The bells are ringing. 2020 is over.
It was, to be polite, not a great year. But in nearly nine months at home, we sure did consume some great (and not-so-great content). To celebrate the new year, I’m doing some fast and dirty recaps of my favorite books and films from the past year.
In this piece, we’re focused on movies.
No. 3: Emma
As I write this, I’m now realizing how few new movies I’ve seen this year. By my count, I’ve seen four in a theater–none later than February. I love movie theaters, so from that perspective, my 2020 in film has been, on the whole, joyless. One film that did give me joy, however, was Autumn de Wilde’s Emma, the 2020 adaptation of the 1815 novel. It’s wry and smart, light on its feet for a 200-year-old story. I suspect I would have missed this entirely in a normal year.
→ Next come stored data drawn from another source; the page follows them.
Lemma write_header_trace cfg fs e :
  In e (fst (write_header cfg fs)) ->
  (exists path, e = Xopen MetadataFile path WT)
  \/ e = WriteRow header_row \/ e = Close MetadataFile.
Proof.
  unfold write_header. destruct (metadata_output cfg); [|contradiction].
  destruct (metadata_on_disk fs); simpl; intuition eauto.
Qed.

Lemma write_header_returns cfg fs mo :
  metadata_output cfg = Some mo -> snd (write_header cfg fs) = Ret tt.
Proof.
  unfold write_header. intros ->. now destruct (metadata_on_disk fs).
Qed.

(** The run once the options and the status file let it start. *)
Lemma crawl_finna_started fuel cfg sickle fs prefix rt :
  metadata_prefix cfg = Some prefix ->
  (is_some (metadata_output cfg) || is_some (record_output cfg))%bool = true ->
  load_status_file (status_on_disk fs) = Loaded rt ->
  crawl_finna fuel cfg sickle fs
  = (write_header cfg fs ;;
     with_outputs cfg
       (try_except_HTTPError (harvest fuel cfg sickle prefix rt)
          (emit (Log (LoggedException HTTPError))) ;;
        emit Truncate0)).
Proof.
  intros hp ho hl. unfold crawl_finna. rewrite hp, hl.
  destruct (is_some (metadata_output cfg)), (is_some (record_output cfg));
    try discriminate; reflexivity.
Qed.

Lemma crawl_finna_trace fuel cfg sickle fs prefix target rt :
  metadata_prefix cfg = Some prefix ->
  metadata_output cfg = Some target ->
  load_status_file (status_on_disk fs) = Loaded rt ->
  crawl_finna fuel cfg sickle fs
  = (fst (write_header cfg fs) ++ opening cfg
       ++ fst (harvest fuel cfg sickle prefix rt)
       ++ ending (snd (harvest fuel cfg sickle prefix rt)) ++ closing cfg,
     outcome (snd (harvest fuel cfg sickle prefix rt))).
Proof.
  intros hp hm hl.
  assert (run := crawl_finna_started fuel cfg sickle fs prefix rt hp).
  rewrite hm in run. specialize (run eq_refl hl). rewrite run.
  rewrite (bind_returns _ _ tt (write_header_returns cfg fs target hm)).
  rewrite with_outputs_trace.
  destruct (harvest fuel cfg sickle prefix rt) as [tr [[]|[]|]];
    unfold try_except_HTTPError, bind; cbn [fst snd emit ending outcome];
    repeat (rewrite <- app_assoc || cbn [app]); rewrite ?app_nil_r; reflexivity.
Qed.
Lemma rfind_dot_bound s i :
  Str.rfind_dot s = Some i -> (i < String.length s)%nat.
Proof.
  revert i. induction s as [|c s IH]; simpl; intros i H; [discriminate|].
  destruct (Str.rfind_dot s) as [j|].
  - inversion H; subst. specialize (IH j eq_refl). lia.
  - destruct (Ascii.eqb c "."); inversion H; subst. lia.
Qed.

(** A name made of a base and one of the spellings of the extension. *)
Lemma suffix_and_stem_of_icns base ext :
  base <> "" -> Str.lower ext = ".icns" ->
  Str.suffix (base ++ ext) = ext /\ Str.stem (base ++ ext) = base.
Proof.
  intros Hb He.
  assert (Hdot : Str.rfind_dot ext = Some 0%nat).
  { rewrite <- rfind_dot_lower, He. reflexivity. }
  assert (Hlen : String.length ext = 5%nat).
  { rewrite <- length_lower, He. reflexivity. }
  assert (Hpos : (0 < String.length base)%nat).
  { destruct base; [contradiction|simpl; lia]. }
  unfold Str.suffix, Str.stem.
  rewrite (@rfind_dot_append base ext 0%nat Hdot), length_append_string, Hlen, Nat.add_0_r.
  replace ((0 <? String.length base)%nat
           && (String.length base <? String.length base + 5 - 1)%nat)
    with true.
  - replace (String.length base + 5 - String.length base)%nat
      with (String.length ext) by lia.
    split; [apply substring_suffix|apply substring_prefix].
  - symmetry. apply andb_true_iff. split; apply Nat.ltb_lt; lia.
Qed.

(** X13: a name has the extension the listing looks for exactly when it
    is a non-empty base followed by [.icns] in any mix of upper and lower
    case; a file named [.icns] alone has no extension and is left out. *)
Theorem icns_suffix_iff_base_and_extension (f : path) :
  icns_suffix f = true <->
  exists base ext,
    name f = base ++ ext /\ base <> "" /\ Str.lower ext = ".icns".
Proof.
  unfold icns_suffix. rewrite String.eqb_eq. split.
  - intros H. exists (Str.stem (name f)), (Str.suffix (name f)).
    revert H. unfold Str.suffix, Str.stem.
    destruct (Str.rfind_dot (name f)) as [i|] eqn:Hi; [|discriminate].
    destruct ((0 <? i)%nat && (i <? String.length (name f) - 1)%nat) eqn:Hc;
      [|discriminate].
    apply andb_true_iff in Hc. destruct Hc as [H0 H1].
    apply Nat.ltb_lt in H0, H1. intros H. repeat split.
    + symmetry. apply substring_split. lia.
    + destruct (name f) as [|c s]; [simpl in H1; lia|].
      destruct i; [lia|]. discriminate.
    + exact H.
  - intros (base & ext & Hn & Hb & He). rewrite Hn.
    destruct (@suffix_and_stem_of_icns base ext Hb He) as [-> _]. exact He.
Qed.

(** X14: an icon is written to the output folder under its base name
    followed by [.png]; so two icons whose names differ only in the case
    of the extension are written to the same file. *)
Theorem output_name_replaces_extension (d : dir) (base ext : string) :
  base <> "" -> Str.lower ext = ".icns" ->
  out_path_of (Path d (base ++ ext)) = Path OutputDir (base ++ ".png")
  /\ forall ext', Str.lower ext' = ".icns" ->
                  out_path_of (Path d (base ++ ext'))
                  = out_path_of (Path d (base ++ ext)).
Proof.
  intros Hb He. unfold out_path_of. simpl.
  destruct (@suffix_and_stem_of_icns base ext Hb He) as [_ ->]. split; [reflexivity|].
  intros ext' He'. now destruct (@suffix_and_stem_of_icns base ext' Hb He') as [_ ->].
Qed.

Lemma append_assoc_string (a b c : string) :
  ((a ++ b) ++ c = a ++ (b ++ c))%string.
Proof. induction a; simpl; congruence. Qed.

Lemma append_nil_r_string (a : string) : (a ++ "" = a)%string.
Proof. induction a; simpl; congruence. Qed.

Lemma in_whitespace cp :
  existsb (N.eqb cp) whitespace_code_points = true ->
  In cp whitespace_code_points.
Proof.
  intros H. apply existsb_exists in H. destruct H as (x & Hx & Heq).
  apply N.eqb_eq in Heq. now subst.
Qed.

(** Each whitespace character of Python is dropped from the front. *)
Lemma lstrip_whitespace cp s :
  In cp whitespace_code_points -> Str.lstrip (utf8 cp ++ s) = Str.lstrip s.
Proof.
  unfold whitespace_code_points. intros H.
  repeat (destruct H as [<-|H]; [reflexivity|]). contradiction.
Qed.

Lemma lstrip_encode cps s :
  Forall (fun cp => In cp whitespace_code_points) cps ->
  Str.lstrip (encode cps ++ s) = Str.lstrip s.
Proof.
  induction 1 as [|cp cps Hcp _ IH]; cbn [encode]; [reflexivity|].
  now rewrite append_assoc_string, lstrip_whitespace.
Qed.

Lemma plain_char_lstrip c s :
  plain_char c = true -> Str.lstrip (String c s) = String c s.
Proof.
  unfold plain_char. intros H. apply andb_true_iff in H. destruct H as [Hs Hc].
  apply negb_true_iff in Hs. apply Nat.ltb_lt in Hc.
  cbn [Str.lstrip]. rewrite Hs.
  destruct s as [|b s2]; [reflexivity|].
  unfold Str.is_space2.
  replace (nat_of_ascii c =? 194)%nat with false
    by (symmetry; apply Nat.eqb_neq; lia).
  cbn [andb]. destruct s2 as [|d s3]; [reflexivity|].
  unfold Str.is_space3.
  replace (nat_of_ascii c =? 225)%nat with false
    by (symmetry; apply Nat.eqb_neq; lia).
  replace (nat_of_ascii c =? 226)%nat with false
    by (symmetry; apply Nat.eqb_neq; lia).
  replace (nat_of_ascii c =? 227)%nat with false
    by (symmetry; apply Nat.eqb_neq; lia).
  reflexivity.
Qed.

Lemma rstrip_of_blank s : Str.lstrip s = "" -> Str.rstrip s = "".
Proof.
  destruct s as [|c s]; [reflexivity|]. intros H.
  cbn [Str.rstrip]. now rewrite H.
Qed.

Lemma rstrip_plain core pad :
  plain core = true -> Str.lstrip pad = "" -> Str.rstrip (core ++ pad) = core.
Proof.
  intros Hp Hpad. induction core as [|c core IH].
  - simpl. now apply rstrip_of_blank.
  - simpl in Hp. apply andb_true_iff in Hp. destruct Hp as [Hc Hp].
    change (String c core ++ pad) with (String c (core ++ pad)).
    cbn [Str.rstrip]. rewrite (@plain_char_lstrip c (core ++ pad) Hc).
    now rewrite (IH Hp).
Qed.

Lemma strip_padded pre core post :
  Forall (fun cp => In cp whitespace_code_points) pre ->
  Forall (fun cp => In cp whitespace_code_points) post ->
  plain core = true -> core <> "" ->
  Str.strip (encode pre ++ core ++ encode post) = core.
Proof.
  intros Hpre Hpost Hp Hne. unfold Str.strip.
  rewrite (@lstrip_encode pre _ Hpre).
  destruct core as [|c core]; [contradiction|].
  pose proof Hp as Hp'. simpl in Hp'. apply andb_true_iff in Hp'.
  destruct Hp' as [Hc _].
  change (String c core ++ encode post) with (String c (core ++ encode post)).
  rewrite (@plain_char_lstrip c _ Hc).
  change (String c (core ++ encode post)) with (String c core ++ encode post).
  apply rstrip_plain; [exact Hp|].
  rewrite <- (append_nil_r_string (encode post)).
  now rewrite (@lstrip_encode post "" Hpost).
Qed.

(** And nothing else is: a string that [lstrip] changes starts with one
    of them. *)
Lemma lstrip_step s :
  Str.lstrip s = s
  \/ exists cp rest,
       In cp whitespace_code_points
       /\ s = utf8 cp ++ rest
       /\ Str.lstrip s = Str.lstrip rest.
Proof.
  destruct s as [|a s1]; [now left|]. cbn [Str.lstrip].
  destruct (Str.is_space a) eqn:Ha.
  { right. exists (N_of_ascii a), s1.
    destruct a as [[] [] [] [] [] [] [] []]; try discriminate Ha;
      (split; [apply in_whitespace; reflexivity|split; reflexivity]). }
  destruct s1 as [|b s2]; [now left|].
  destruct (Str.is_space2 a b) eqn:Hab.
  { right.
    destruct a as [[] [] [] [] [] [] [] []]; try discriminate Hab;
      destruct b as [[] [] [] [] [] [] [] []]; try discriminate Hab.
    - exists 133%N, s2.
      split; [apply in_whitespace; reflexivity|split; reflexivity].
    - exists 160%N, s2.
      split; [apply in_whitespace; reflexivity|split; reflexivity]. }
  destruct s2 as [|c s3]; [now left|].
  destruct (Str.is_space3 a b c) eqn:Habc; [|now left].
  right.
  destruct a as [[] [] [] [] [] [] [] []]; try discriminate Habc;
    destruct b as [[] [] [] [] [] [] [] []]; try discriminate Habc;
    destruct c as [[] [] [] [] [] [] [] []]; try discriminate Habc;
    match goal with
    | |- exists cp rest, _ /\ String ?x (String ?y (String ?z _)) = _ /\ _ =>
        exists ((N_of_ascii x - 224) * 4096 + (N_of_ascii y - 128) * 64
                + (N_of_ascii z - 128))%N, s3
    end;
    (split; [apply in_whitespace; reflexivity|split; reflexivity]).
Qed.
But in 2020 it was exactly what I needed.
No. 2: 1917
I wanted to put together a somewhat current list, but while I limited myself to films I watched this calendar year I also knew I couldn’t fill even three slots with 2020 releases (that’s a criticism both of what I’ve seen and my feelings toward those films). And so we rewind to January 2020 and the Regal in Watertown, NY where I saw 1917 alone on a work trip. The story is simple, linear; but the scale of the action and the craft of the filmmaking is what stands out about this film. It’s a perfect movie theater movie–loud and fun and overwhelming–and as we mourn the loss of the AMCs, Regals, and other chains as the result of the coronavirus pandemic I’ll hug my memory of watching 1917 alone in upstate New York while snow was falling outside even closer.
No. 1: Soul
Sure, throw your shade in the comments. The fact remains: Soul is the bomb. Many a creative has wrestled with the question of life after death, but Soul flips the construction on its head, instead asking “What happens before life?” It’s that question that serves as the inspiration to this clever, funny, and weepy tale of two characters learning to appreciate life for what it is–not for what it isn’t. For all the Hell that 2020 hath wrought, it was nice to be reminded of the good things on the other side of our too-familiar apartment and house walls.